── Provided records
(* ===== verification/Png.v ===== *)
(** PNG images: [matchesPngStructure] and its helpers of [media-image-structure.ts]. *)
From stdpp Require Import prelude list strings.
From Stdlib Require Import ZArith Lia.
From S2P Require Import Prelude Buffers FileHandle Crc Codec.
#[local] Open Scope Z_scope.
Import PngCrc.

Definition PNG_SIGNATURE := [0x89; 0x50; 0x4e; 0x47; 0x0d; 0x0a; 0x1a; 0x0a].
Definition PNG_MAX_CHUNKS := 10000.
Definition PNG_CRC_READ_BYTES := 64 * 1024.
Definition IHDR := ascii_bytes "IHDR".
Definition PLTE := ascii_bytes "PLTE".
Definition IDAT := ascii_bytes "IDAT".
Definition IEND := ascii_bytes "IEND".
Definition PNG_CRITICAL_CHUNKS := [IHDR; PLTE; IDAT; IEND].
Definition PNG_COLOR_GRAYSCALE := 0.
Definition PNG_COLOR_TRUECOLOR := 2.
Definition PNG_COLOR_INDEXED := 3.
Definition PNG_COLOR_GRAYSCALE_ALPHA := 4.
Definition PNG_COLOR_TRUECOLOR_ALPHA := 6.

(** [buf.toString("ascii")]: Node clears the high bit of every byte. *)
Definition ascii_decode (l : list Z) : list Z := (fun b => Z.land b 0x7f) <$> l.

Definition validatePngIhdr (ihdr : list Z) : parser bool :=
  width ← readUInt32BE ihdr 0;
  height ← readUInt32BE ihdr 4;
  let bitDepth := default 0 (idx ihdr 8) in
  let colorType := default 255 (idx ihdr 9) in
  let compressionMethod := default 255 (idx ihdr 10) in
  let filterMethod := default 255 (idx ihdr 11) in
  let interlaceMethod := default 255 (idx ihdr 12) in
  if (width =? 0) || (height =? 0) || negb (compressionMethod =? 0) || negb (filterMethod =? 0) ||
     (negb (interlaceMethod =? 0) && negb (interlaceMethod =? 1))
  then Ok false
  else if colorType =? PNG_COLOR_GRAYSCALE then Ok (existsb (Z.eqb bitDepth) [1; 2; 4; 8; 16])
  else if (colorType =? PNG_COLOR_TRUECOLOR) || (colorType =? PNG_COLOR_GRAYSCALE_ALPHA) ||
          (colorType =? PNG_COLOR_TRUECOLOR_ALPHA) then Ok ((bitDepth =? 8) || (bitDepth =? 16))
  else if colorType =? PNG_COLOR_INDEXED then Ok (existsb (Z.eqb bitDepth) [1; 2; 4; 8])
  else Ok false.

Definition isPngChunkType (type : list Z) : bool :=
  if negb (len type =? 4) then false else
  if forallb (fun value => ((0x41 <=? value) && (value <=? 0x5a)) ||
                           ((0x61 <=? value) && (value <=? 0x7a))) type
  then let reservedByte := at0 type 2 in (0x41 <=? reservedByte) && (reservedByte <=? 0x5a)
  else false.

Definition isUnknownCriticalPngChunk (typeBytes type : list Z) : bool :=
  let firstByte := at0 typeBytes 0 in
  let critical := (0x41 <=? firstByte) && (firstByte <=? 0x5a) in
  critical && negb (existsb (fun t => bool_decide (t = type)) PNG_CRITICAL_CHUNKS).

(** The state of the checksum loop is [(crc, readOffset)]. *)
Definition crc_body (h : FileHandle) (dataOffset dataLength : Z) (s : Z * Z)
    : parser (flow (Z * Z) bool) :=
  let (crc, readOffset) := s in
  let length := Z.min PNG_CRC_READ_BYTES (dataLength - readOffset) in
  let? chunk := readExactly h length (dataOffset + readOffset) else Ok (Return false) in
  Ok (Continue (updateCrc32 crc chunk, readOffset + length)).

Definition validatePngChunkCrc (h : FileHandle) (typeBytes : list Z)
    (dataOffset dataLength crcOffset : Z) : parser bool :=
  out ← while (S (Z.to_nat dataLength)) (fun s => s.2 <? dataLength)
          (crc_body h dataOffset dataLength) (updateCrc32 0xffffffff typeBytes, 0);
  afterwards out (fun s =>
    let? expectedBytes := readExactly h 4 crcOffset else Ok false in
    expected ← readUInt32BE expectedBytes 0;
    let actual := Js.shr (Js.xor32 s.1 0xffffffff) 0 in
    Ok (actual =? expected)).

Record PngState := {
  offset : Z; chunkCount : Z;
  seenIhdr : bool; seenPlte : bool; seenIdat : bool; idatClosed : bool;
  colorType : option Z; bitDepth : option Z
}.
Definition png_start : PngState :=
  {| offset := len PNG_SIGNATURE; chunkCount := 0; seenIhdr := false; seenPlte := false;
     seenIdat := false; idatClosed := false; colorType := None; bitDepth := None |}.

(** [if (type === "IHDR") ... else if (!seenIhdr) return false]: the color type and bit
    depth after the chunk, or [None] when the chunk is refused. *)
Definition check_ihdr (h : FileHandle) (s : PngState) (type : list Z) (dataLength dataOffset : Z)
    : parser (option (bool * option Z * option Z)) :=
  if bool_decide (type = IHDR) then
    if seenIhdr s || negb (dataLength =? 13) then Ok None else
    let? ihdr := readExactly h dataLength dataOffset else Ok None in
    valid ← validatePngIhdr ihdr;
    if negb valid then Ok None else Ok (Some (true, idx ihdr 9, idx ihdr 8))
  else if negb (seenIhdr s) then Ok None
  else Ok (Some (seenIhdr s, colorType s, bitDepth s)).

(** [paletteEntries = dataLength / 3] is only compared once 3 divides [dataLength]. *)
Definition plte_refused (s : PngState) (ct bd : option Z) (dataLength : Z) : bool :=
  seenPlte s || seenIdat s || (dataLength =? 0) || (768 <? dataLength) ||
  negb (dataLength mod 3 =? 0) || bool_decide (ct = Some PNG_COLOR_GRAYSCALE) ||
  bool_decide (ct = Some PNG_COLOR_GRAYSCALE_ALPHA) ||
  (bool_decide (ct = Some PNG_COLOR_INDEXED) &&
    match bd with None => true | Some bd => 2 ^ bd <? dataLength / 3 end).

Definition png_body (h : FileHandle) (s : PngState) : parser (flow PngState bool) :=
  let? header := readExactly h 8 (offset s) else Ok (Return false) in
  dataLength ← readUInt32BE header 0;
  let typeBytes := subarray header 4 8 in
  let type := ascii_decode typeBytes in
  if negb (isPngChunkType typeBytes) then Ok (Return false) else
  let dataOffset := offset s + 8 in
  let crcOffset := dataOffset + dataLength in
  let nextOffset := crcOffset + 4 in
  if size h <? nextOffset then Ok (Return false) else
  if (chunkCount s =? 0) && negb (bool_decide (type = IHDR)) then Ok (Return false) else
  if isUnknownCriticalPngChunk typeBytes type then Ok (Return false) else
  let? ihdr := check_ihdr h s type dataLength dataOffset else Ok (Return false) in
  let '(seenIhdr', colorType', bitDepth') := ihdr in
  let isPlte := bool_decide (type = PLTE) in
  if isPlte && plte_refused s colorType' bitDepth' dataLength then Ok (Return false) else
  let seenPlte' := seenPlte s || isPlte in
  let isIdat := bool_decide (type = IDAT) in
  if isIdat && (idatClosed s || (bool_decide (colorType' = Some PNG_COLOR_INDEXED) && negb seenPlte'))
  then Ok (Return false) else
  let seenIdat' := seenIdat s || isIdat in
  let idatClosed' := idatClosed s ||
    (negb isIdat && seenIdat s && negb (bool_decide (type = IEND))) in
  valid ← validatePngChunkCrc h typeBytes dataOffset dataLength crcOffset;
  if negb valid then Ok (Return false) else
  if bool_decide (type = IEND)
  then Ok (Return ((dataLength =? 0) && seenIdat' && (nextOffset =? size h)))
  else Ok (Continue {| offset := nextOffset; chunkCount := chunkCount s + 1;
    seenIhdr := seenIhdr'; seenPlte := seenPlte'; seenIdat := seenIdat';
    idatClosed := idatClosed'; colorType := colorType'; bitDepth := bitDepth' |}).

Definition matchesPngStructure (h : FileHandle) : parser bool :=
  if negb (isFile h) || (size h <? len PNG_SIGNATURE + 12) then Ok false else
  signature ← readExactly h (len PNG_SIGNATURE) 0;
  if negb (bool_decide (signature = Some PNG_SIGNATURE)) then Ok false else
  out ← while (S (Z.to_nat (size h)))
          (fun s => (offset s <? size h) && (chunkCount s <? PNG_MAX_CHUNKS))
          (png_body h) png_start;
  afterwards out (fun _ => Ok false).

(** ** Chunks *)
Record chunk := { ctype : list Z; cdata : list Z; ccrc : list Z }.

Definition wf_chunk (c : chunk) : Prop :=
  len (ctype c) = 4 /\ len (cdata c) < 2 ^ 32 /\ len (ccrc c) = 4 /\
  Forall is_byte (ctype c) /\ Forall is_byte (cdata c) /\ Forall is_byte (ccrc c).

Definition encode_chunk (c : chunk) : list Z :=
  bytesBE 4 (len (cdata c)) ++ ctype c ++ cdata c ++ ccrc c.

Definition decode_chunk (l : list Z) : option (chunk * list Z) :=
  if len l <? 8 then None else
  let n := uintBE (subarray l 0 4) in
  if len l <? 12 + n then None else
  Some ({| ctype := subarray l 4 8; cdata := subarray l 8 (8 + n);
           ccrc := subarray l (8 + n) (12 + n) |}, drop (Z.to_nat (12 + n)) l).

Lemma uintBE_4_range l a :
  Forall is_byte l -> 0 <= a -> a + 4 <= len l -> 0 <= uintBE (subarray l a (a + 4)) < 2 ^ 32.
Proof.
  intros Hl Ha Hn. pose proof (uintBE_range (subarray l a (a + 4))) as H.
  rewrite len_subarray in H by lia. replace (a + 4 - a) with 4 in H by lia.
  apply H. by apply Forall_subarray.
Qed.

Lemma len_length l n : len l = Z.of_nat n -> length l = n.
Proof. unfold len. lia. Qed.

Lemma decode_chunk_sound l c r :
  Forall is_byte l -> decode_chunk l = Some (c, r) -> l = encode_chunk c ++ r /\ wf_chunk c.
Proof.
  unfold decode_chunk. intros Hb Hd. destruct (Z.ltb_spec (len l) 8); [done|].
  pose proof (uintBE_4_range l 0 Hb) as Hr. change (0 + 4) with 4 in Hr.
  assert (H4 : bytesBE 4 (uintBE (subarray l 0 4)) = subarray l 0 4).
  { rewrite <- (bytesBE_uintBE (subarray l 0 4)) at 2 by by apply Forall_subarray.
    f_equal. symmetry. apply len_length. rewrite len_subarray; lia. }
  cbv zeta in Hd. set (n := uintBE (subarray l 0 4)) in *.
  destruct (Z.ltb_spec (len l) (12 + n)); [done|]. injection Hd as <- <-.
  specialize (Hr ltac:(lia) ltac:(lia)). unfold encode_chunk, wf_chunk. cbn [ctype cdata ccrc].
  rewrite !len_subarray by lia. replace (8 + n - 8) with n by lia. rewrite H4. split.
  - rewrite <- !app_assoc, <- subarray_to_end by lia.
    rewrite <- !subarray_split by lia. symmetry. apply subarray_all.
  - repeat split; try lia; by apply Forall_subarray.
Qed.

Lemma decode_chunk_complete c r : wf_chunk c -> decode_chunk (encode_chunk c ++ r) = Some (c, r).
Proof.
  intros (Ht & Hn & Hc & _). unfold decode_chunk, encode_chunk.
  pose proof (len_nonneg (cdata c)). pose proof (len_nonneg r).
  set (n := len (cdata c)) in *. set (hd := bytesBE 4 n).
  assert (Hhd : len hd = 4) by (apply (len_bytesBE 4)).
  rewrite <- !app_assoc. set (l := hd ++ _).
  assert (Hl : len l = 12 + n + len r) by (unfold l; rewrite !len_app; lia).
  assert (E0 : subarray l 0 4 = hd).
  { unfold l. rewrite subarray_app_l, <- Hhd by lia. apply subarray_all. }
  assert (E1 : subarray l 4 8 = ctype c).
  { unfold l. replace 8 with (len hd + len (ctype c)) by lia. rewrite <- Hhd. apply subarray_app_mid. }
  assert (E2 : subarray l 8 (8 + n) = cdata c).
  { unfold l. rewrite app_assoc. replace 8 with (len (hd ++ ctype c)) by (rewrite len_app; lia).
    apply subarray_app_mid. }
  assert (E3 : subarray l (8 + n) (12 + n) = ccrc c).
  { unfold l. rewrite 2!app_assoc.
    replace (8 + n) with (len ((hd ++ ctype c) ++ cdata c)) by (rewrite !len_app; lia).
    replace (12 + n) with (len ((hd ++ ctype c) ++ cdata c) + len (ccrc c)) by (rewrite !len_app; lia).
    apply subarray_app_mid. }
  assert (E4 : drop (Z.to_nat (12 + n)) l = r).
  { unfold l. rewrite 3!app_assoc. apply drop_app_length'.
    symmetry. apply len_length. rewrite Z2Nat.id, !len_app by lia. lia. }
  rewrite E0. unfold hd. rewrite uintBE_bytesBE by (change (Z.of_nat 4) with 4; lia).
  rewrite (proj2 (Z.ltb_ge _ _)), (proj2 (Z.ltb_ge _ _)) by lia.
  rewrite E1, E2, E3, E4. by destruct c.
Qed.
────
[Work to be completed]
Could you retype exactly the lines from the one containing "replace (8 + n)" through the final line of the data above, and no others?

[Answer box]
    replace (8 + n) with (len ((hd ++ ctype c) ++ cdata c)) by (rewrite !len_app; lia).
    replace (12 + n) with (len ((hd ++ ctype c) ++ cdata c) + len (ccrc c)) by (rewrite !len_app; lia).
    apply subarray_app_mid. }
  assert (E4 : drop (Z.to_nat (12 + n)) l = r).
  { unfold l. rewrite 3!app_assoc. apply drop_app_length'.
    symmetry. apply len_length. rewrite Z2Nat.id, !len_app by lia. lia. }
  rewrite E0. unfold hd. rewrite uintBE_bytesBE by (change (Z.of_nat 4) with 4; lia).
  rewrite (proj2 (Z.ltb_ge _ _)), (proj2 (Z.ltb_ge _ _)) by lia.
  rewrite E1, E2, E3, E4. by destruct c.
Qed.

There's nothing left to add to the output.